### Exercise requirements:
Note each line in the data below that holds "embedding", and copy it.

[Recorded data]
⟨
(** * boost/utility/select_by_size.hpp

    A shallow embedding of the header [select_by_size.hpp] and the
    properties of its tag family [case_<N>], its size-to-index resolver
    [select_by_size<Size>] and its specialization generator.

    The header lives in two phases, and so does the embedding:
    - preprocessing: the include guard, the watermark macro
      [SELECT_BY_SIZE_MAX_SPECIALIZED] (a macro: what it holds is its
      replacement list, a number or a token), the request macro
      [BOOST_SELECT_BY_SIZE_MAX_CASE] and the file iteration decide which
      [SELECT_BY_SIZE_SPEC(n)] invocations reach the compiler
      ([pp_state], [include_header]);
    - compilation: every [SELECT_BY_SIZE_SPEC(n)] declares a constant in
      namespace [detail] and an explicit specialization of
      [select_by_size]; a name declared twice or a size specialized twice
      is a diagnostic ([SELECT_BY_SIZE_SPEC], [compile]). *)

From Stdlib Require Import ZArith Lia String List.
From stdpp Require Import base option list numbers gmap strings.

Local Open Scope Z_scope.

(** ** Integers of the target

    [int] and [unsigned] are 32 bits wide; converting to them wraps. *)

Definition to_unsigned (z : Z) : Z := z mod 2 ^ 32.

Definition to_int (z : Z) : Z := (z + 2 ^ 31) mod 2 ^ 32 - 2 ^ 31.

(** ** Object types and [sizeof]

    The only types the header builds are [char] and structs of members.
    [layout] is the usual layout of a struct: members in declaration
    order, each at the next offset that is a multiple of its alignment,
    the whole rounded up to the strictest member alignment; a complete
    object is never empty. [sizeof(char)] is 1 by definition. *)

#[warnings="-register-all"] Inductive ctype : Type :=
  | TChar
  | TStruct (members : list ctype).

Definition align_up (off a : Z) : Z := (off + a - 1) / a * a.

Fixpoint layout (t : ctype) : Z * Z :=
  match t with
  | TChar => (1, 1)
  | TStruct ms =>
      let fix place (ms : list ctype) (off al : Z) : Z * Z :=
        match ms with
        | [] => (off, al)
        | m :: rest =>
            let '(sz, a) := layout m in
            place rest (align_up off a + sz) (Z.max al a)
        end in
      let '(off, al) := place ms 0 1 in
      (Z.max 1 (align_up off al), al)
  end.

Definition sizeof (t : ctype) : Z := fst (layout t).
Definition alignof (t : ctype) : Z := snd (layout t).

(** ** Definition of [case_]

<<
    template<int N> struct case_ { char c1; case_<N - 1> c2; };
    template<> struct case_<-1> { char c; };
>>
    Instantiating [case_<N>] instantiates [case_<N - 1>] first, down to
    the explicit specialization at [-1]. [depth] bounds the chain of
    instantiations; [None] is an instantiation that does not complete. *)

Fixpoint instantiate_case (depth : nat) (N : Z) : option ctype :=
  match depth with
  | O => None
  | S d =>
      if decide (N = -1) then Some (TStruct [TChar])
      else c2 ← instantiate_case d (N - 1); Some (TStruct [TChar; c2])
  end.

(** [case_<N>], with as much depth as the chain from [N] down to [-1]
    needs. Below [-1] the chain never meets the base case
    ([instantiate_below_base]). *)
Definition case_ (N : Z) : option ctype :=
  instantiate_case (Z.to_nat (N + 2)) N.

(** [typedef case_<true> yes_type; typedef case_<false> no_type;] *)
Definition yes_type : option ctype := case_ (Z.b2z true).
Definition no_type : option ctype := case_ (Z.b2z false).

(** [sizeof(case_<N>)] *)
Definition sizeof_case (N : Z) : option Z := sizeof <$> case_ N.

(** ** Compilation: [SELECT_BY_SIZE_SPEC]

    What the compiler has seen of namespace [boost::utility]: the
    constants [detail::sizeof_case_n], keyed by [n], and the explicit
    specializations of [select_by_size], keyed by their [unsigned]
    template argument. *)

(** A static constant of a class: the type it was declared with, its name
    and its value. *)
Record static_constant : Type := {
  c_type : string;
  c_name : string;
  c_value : Z
}.

(** Modelled from the spec: [BOOST_STATIC_CONSTANT] comes from
    boost/config.hpp, which is not part of this repository's sources.
    [BOOST_STATIC_CONSTANT(type, name = v)] "declares a compile-time
    integer constant under that name", of that type and with value [v]. *)
Definition BOOST_STATIC_CONSTANT (type name : string) (v : Z) : static_constant :=
  {| c_type := type; c_name := name; c_value := v |}.

(** The body of a specialization of [select_by_size]: the nested
    [type::value] and the direct [value]. *)
Record specialization : Type := {
  type_value : static_constant;
  value : static_constant
}.

Record namespace : Type := {
  detail : gmap Z Z;
  specializations : gmap Z specialization
}.

Definition empty_namespace : namespace :=
  {| detail := ∅; specializations := ∅ |}.

Inductive diagnostic : Type :=
  | incomplete_type (N : Z)
  | redefinition (n : Z)
  | duplicate_specialization (Size : Z).

Inductive result (A : Type) : Type :=
  | Ok (a : A)
  | Error (d : diagnostic).
Arguments Ok {A} a.
Arguments Error {A} d.

#[global] Instance result_ret : MRet result := fun A a => Ok a.

#[global] Instance result_bind : MBind result := fun A B k r =>
  match r with
  | Ok a => k a
  | Error d => Error d
  end.

(** The specialization [SELECT_BY_SIZE_SPEC(n)] defines.
<<
          struct type { BOOST_STATIC_CONSTANT(int, value = n - 1); };
          BOOST_STATIC_CONSTANT(int, value = type::value);
>> *)
Definition specialization_body (n : Z) : specialization :=
  let type_value := BOOST_STATIC_CONSTANT "int" "value" (n - 1) in
  {| type_value := type_value;
     value := BOOST_STATIC_CONSTANT "int" "value" (c_value type_value) |}.

(** <<
    #define SELECT_BY_SIZE_SPEC(n)
      namespace detail {
        static const int BOOST_PP_CAT(sizeof_case_, n) = sizeof(case_<n - 1>);
      }
      template<>
      struct select_by_size< detail::BOOST_PP_CAT(sizeof_case_, n) > {
          struct type { BOOST_STATIC_CONSTANT(int, value = n - 1); };
          BOOST_STATIC_CONSTANT(int, value = type::value);
      };
>> *)
Definition SELECT_BY_SIZE_SPEC (n : Z) (ns : namespace) : result namespace :=
  match sizeof_case (n - 1) with
  | None => Error (incomplete_type (n - 1))
  | Some sz =>
      match detail ns !! n with
      | Some _ => Error (redefinition n)
      | None =>
          let sizeof_case_n := to_int sz in
          let Size := to_unsigned sizeof_case_n in
          match specializations ns !! Size with
          | Some _ => Error (duplicate_specialization Size)
          | None =>
              Ok {| detail := <[n := sizeof_case_n]> (detail ns);
                    specializations :=
                      <[Size := specialization_body n]> (specializations ns) |}
          end
      end
  end.

(** The compiler meets the emitted invocations in order. *)
Fixpoint compile_from (ns : namespace) (out : list Z) : result namespace :=
  match out with
  | [] => Ok ns
  | n :: rest => ns' ← SELECT_BY_SIZE_SPEC n ns; compile_from ns' rest
  end.

Definition compile (out : list Z) : result namespace :=
  compile_from empty_namespace out.

(** [select_by_size<Size>]: declared for every [unsigned Size], defined
    only where an explicit specialization exists.
<<
    template<unsigned Size> struct select_by_size;
>> *)
Definition select_by_size (ns : namespace) (Size : Z) : option specialization :=
  specializations ns !! to_unsigned Size.

(** [select_by_size<Size>::value] and [select_by_size<Size>::type::value] *)
Definition select_by_size_value (ns : namespace) (Size : Z) : option Z :=
  s ← select_by_size ns Size; Some (c_value (value s)).

Definition select_by_size_type_value (ns : namespace) (Size : Z) : option Z :=
  s ← select_by_size ns Size; Some (c_value (type_value s)).

(** ** Preprocessing: the header, included any number of times

    A macro holds a replacement list, not a value: the list is expanded
    where the macro is used, with the macros defined there. The header
    gives [SELECT_BY_SIZE_MAX_SPECIALIZED] two replacement lists: the
    number 2,
<<
    #define SELECT_BY_SIZE_MAX_SPECIALIZED 2
>>
    and the identifier [BOOST_SELECT_BY_SIZE_MAX_CASE],
<<
    #define SELECT_BY_SIZE_MAX_SPECIALIZED BOOST_SELECT_BY_SIZE_MAX_CASE
>> *)

Inductive replacement : Type :=
  | Number (v : Z)
  | BOOST_SELECT_BY_SIZE_MAX_CASE_token.

(** What persists between two inclusions of the header: whether the
    include guard is defined, the replacement list of the watermark
    macro, and the [SELECT_BY_SIZE_SPEC(n)] invocations handed to the
    compiler so far (their arguments [n], in order).
    [BOOST_SELECT_BY_SIZE_MAX_CASE] does not persist: the header ends
    with its [#undef], so at every inclusion it is what the including
    file defined just before, or undefined. *)

Record pp_state : Type := {
  HPP_INCLUDED : bool;
  SELECT_BY_SIZE_MAX_SPECIALIZED : option replacement;
  output : list Z
}.

Definition initial : pp_state :=
  {| HPP_INCLUDED := false;
     SELECT_BY_SIZE_MAX_SPECIALIZED := None;
     output := [] |}.

(** In [#if], an identifier that is not a macro evaluates to 0. *)
Definition pp_value (macro : option Z) : Z := default 0 macro.

(** [SELECT_BY_SIZE_MAX_SPECIALIZED] as [#if] evaluates it at a place
    where [BOOST_SELECT_BY_SIZE_MAX_CASE] is [MAX_CASE]: a number stands
    for itself, the token is replaced by what [BOOST_SELECT_BY_SIZE_MAX_CASE]
    is there. *)
Definition expand (MAX_CASE : option Z) (macro : option replacement) : Z :=
  match macro with
  | None => 0
  | Some (Number v) => v
  | Some BOOST_SELECT_BY_SIZE_MAX_CASE_token => pp_value MAX_CASE
  end.

(** Modelled from the spec: [BOOST_PP_INC] comes from Boost.Preprocessor,
    which is not part of this repository's sources. The generator binds
    "that index's tag storage size" for iteration index [i] through
    [SELECT_BY_SIZE_SPEC(BOOST_PP_INC(i))], which "specializes
    select_by_size for sizeof(case<n-1>)": the increment by one. *)
Definition BOOST_PP_INC (x : Z) : Z := x + 1.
⟩
### Finished task:
    A shallow embedding of the header [select_by_size.hpp] and the
    The header lives in two phases, and so does the embedding:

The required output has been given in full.